The allowance for overlap in therapeutic practices demonstrated in these theological and instructional texts seems also to have been permissible in everyday life, as indicated in the records of the Royal College of Physicians. Their annals recorded cases of irregular medical practitioners who were brought for examination before the college for practising without a licence. Between 1550 and 1640 there were 714 of these irregulars brought before the board, over 88 per cent of whom were identified with ‘primary occupations’ beside their names. On the basis of this information, Margaret Pelling observes that only 2 per cent (i.e. 14) of the irregular practitioners brought before the College of Physicians were classified as members of the clergy.Footnote 70 This is a much smaller percentage than those in medical occupations broadly defined (66 per cent) or in other non-medical occupations (11 per cent).Footnote 71 The low number of ministers, preachers and clergymen pursued in licensing cases by the college indicates that they were not viewed as standing in competition with physicians. Although clerics may have taken some cases needing healing away from professional medics, few were willing to deny them the traditional ecclesiastical duty of ministering to the sick, and the college mostly left the clergy alone. In fact, prior to 1640 it is difficult to find evidence of physicians expressing resentment towards clergy for interfering in their work.Footnote 72 Rather than harrying the clergy, the college was more interested in identifying unlicensed physicians, apothecaries, surgeons and cunning men and women who were deemed ‘ignoraunt’.Footnote 73

A Common Enemy: Irregular Practitioners

Bright's writing reflected a similar anxiety about quacks. Although his work sought to create a holistic healing environment, open to both physicians and clergymen, it was explicit in warning the reader which healers to avoid. Alongside his definition of a set of approved practitioners in the Treatise of Melancholie, Bright reflected the common prejudice against irregular medical healers, shared not only by learned practitioners but also by clergymen such as William Perkins in the late sixteenth to mid-seventeenth century.Footnote 74 When Bright warned his reader that using medicine without ‘that cunning which thereto appertaineth’ could ‘bring present perill in steade of health’, he was not thinking of the clergy's medical ministrations, but rather the irregular practitioners and uneducated healers that competed for patients.

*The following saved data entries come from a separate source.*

(** A screen that is not yet full of lines just gets longer. *)
Lemma not_full s ds cur : shows s ds cur -> (length ds < nrows s)%nat -> full s (length ds) = false.
Proof.
  intros H Hl. pose proof (sh_config _ _ _ H) as Hc. pose proof (cfg_rows _ Hc). pose proof (cfg_max _ Hc).
  unfold full. apply orb_false_intro.
  - apply Z.leb_gt. unfold nrows in Hl. lia.
  - destruct (scrollback_enabled (q_status s)) eqn:E; [done|].
    pose proof (sh_kept _ _ _ H E). lia.
Qed.

(** Appending a line keeps the addresses of the others; the current line must not be
    pushed out. *)
Lemma new_line_shows s ls ds cur :
  shows s ds cur -> holds (buffer s) ls ds cur ->
  (full s (length ds) = true -> cur <> pushed s (length ds)) ->
  exists b n, new_scrollback_line s = Done (tt, drawn s b n) /\
    holds b (without (full s (length ds)) (pushed s (length ds)) ls ++ [brk (buffer s)]) (grow s ds)
      (if full s (length ds) then if decide (cur < pushed s (length ds))%nat then cur else pred cur else cur) /\
    shows (drawn s b n) (grow s ds)
      (if full s (length ds) then if decide (cur < pushed s (length ds))%nat then cur else pred cur else cur).
Proof.
  intros H Hls Hcur. pose proof (sh_config _ _ _ H) as Hc.
  pose proof (holds_length _ _ _ _ Hls) as Hlen. pose proof (shows_cur _ _ _ H) as Hc0.
  destruct (new_line_spec s ls ds cur Hc Hls) as (b & E & Hb).
  - by rewrite Hlen, (sh_lines _ _ _ H).
  - rewrite Hlen. apply (sh_max _ _ _ H).
  - by rewrite Hlen.
  - intros He _. rewrite Hlen. by apply (sh_kept _ _ _ H).
  - rewrite Hlen in E, Hb. eexists b, _. split; [exact E|]. split; [exact Hb|].
    assert (Hg : length (grow s ds) = if full s (length ds) then length ds else S (length ds)).
    { unfold grow. rewrite length_app, length_without by (apply pushed_lt; [done|lia]).
      cbn. destruct (full s (length ds)); lia. }
    eapply (shows_drawn s ds cur); [done|exact Hb|by rewrite Hg| |].
    + pose proof (sh_max _ _ _ H). destruct (full s (length ds)) eqn:Ef; [lia|].
      unfold full in Ef. apply orb_false_iff in Ef as [Ef _]. apply Z.leb_gt in Ef. lia.
    + intros He. pose proof (sh_kept _ _ _ H He). rewrite Hg. destruct (full s (length ds)); lia.
Qed.

Lemma current_at s ls ds cur d :
  holds (buffer s) ls ds cur -> ds !! cur = Some d ->
  current s = Done (relink (before ls cur) (ls !! S cur) d, s).
Proof.
  intros H Hd. unfold current, pointer, gets, mbind, M_bind. rewrite (holds_current _ _ _ _ H).
  by destruct (holds_deref _ _ _ _ _ _ _ s H eq_refl Hd eq_refl) as [E _].
Qed.

Lemma is_null_at (ls : list positive) k : is_null (ls !! k) = negb (k <? length ls)%nat.
Proof.
  unfold is_null. f_equal. destruct (Nat.ltb_spec k (length ls)) as [Hk|Hk].
  - apply bool_decide_true. by apply lookup_lt_is_Some.
  - apply bool_decide_false. rewrite lookup_ge_None_2 by done. by intros [].
Qed.

Lemma length_grow s ds :
  config_ok s -> ds <> [] -> length (grow s ds) = if full s (length ds) then length ds else S (length ds).
Proof.
  intros Hc Hne. assert (0 < length ds)%nat by (destruct ds; [done|cbn; lia]).
  unfold grow. rewrite length_app, length_without by (apply pushed_lt; [done|lia]).
  cbn. destruct (full s (length ds)); lia.
Qed.

(** The line after the current one, appended when the current one is the last. *)
Definition advance (s : screen_state) (ds : list line) (cur : nat) : list line * nat :=
  if (S cur <? length ds)%nat then (ds, S cur) else (grow s ds, pred (length (grow s ds))).

Lemma last_not_pushed s ds cur :
  shows s ds cur -> full s (length ds) = true -> (length ds <= S cur)%nat -> (pushed s (length ds) < cur)%nat.
Proof.
  intros H Hf Hl. pose proof (sh_config _ _ _ H) as Hc. pose proof (cfg_rows _ Hc). pose proof (cfg_max _ Hc).
  unfold pushed. unfold full in Hf. unfold nrows in *. destruct (scrollback_enabled (q_status s)) eqn:E.
  - cbn [negb andb] in Hf. rewrite orb_false_r in Hf. apply Z.leb_le in Hf. lia.
  - pose proof (sh_kept _ _ _ H E). unfold nrows in *. lia.
Qed.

Bright warned of such mountebanks’ lecherous and harmful ways: ‘The abuse at this day is great, and common, defrauding the simple sorte in their substance and hurting of their bodies under the pretence of experience, of secretes and hid misteries of remedies, which these masked theeves, & murtherers alleage for color of their lewdnes’.Footnote 75 Going to these healers for physic, Bright cautioned, was certain to hurt more than help.Footnote 76 His disdain toward these practitioners was not unique but was also commonly found in other Galenic medical and religious writings.Footnote 77

Condemning irregular practitioners, however, was often easier than identifying who exactly was meant by that term amongst the multiplicity of healers in early modern England. Healers often tried to prove their own legitimacy while casting doubts on the abilities of their peers, and in a time of limited medical licensing, the empiric and the physician were not always easily differentiated.Footnote 78 As evidenced by Bright's own unlicensed practice, it was not necessarily a lack of recognition by the Royal College of Physicians or other medical associations that would label a practitioner as a dangerous healer. In fact, out of the unlicensed practitioners who were questioned before the College of Physicians, Pelling has found that there were at least 43 practitioners (17 per cent) who, like Bright, held MDs.Footnote 79 Bright, as one of these highly educated men, would not consider these healers a threat to patients. Nor would he consider everyone in economic competition with him to be an irregular practitioner. Although economic self-preservation was undoubtedly one motivation for publicly disparaging other types of medics, it cannot have been the only consideration.Footnote 80 Instead, as has been shown in this article, consolation literature, whether authored by clergy or physicians, often explicitly pointed patients in the direction of the other group for healing. This raises the question of how physicians and theologians distinguished empiric practitioners and why they were united in their disparagement of empirical medical systems and practitioners.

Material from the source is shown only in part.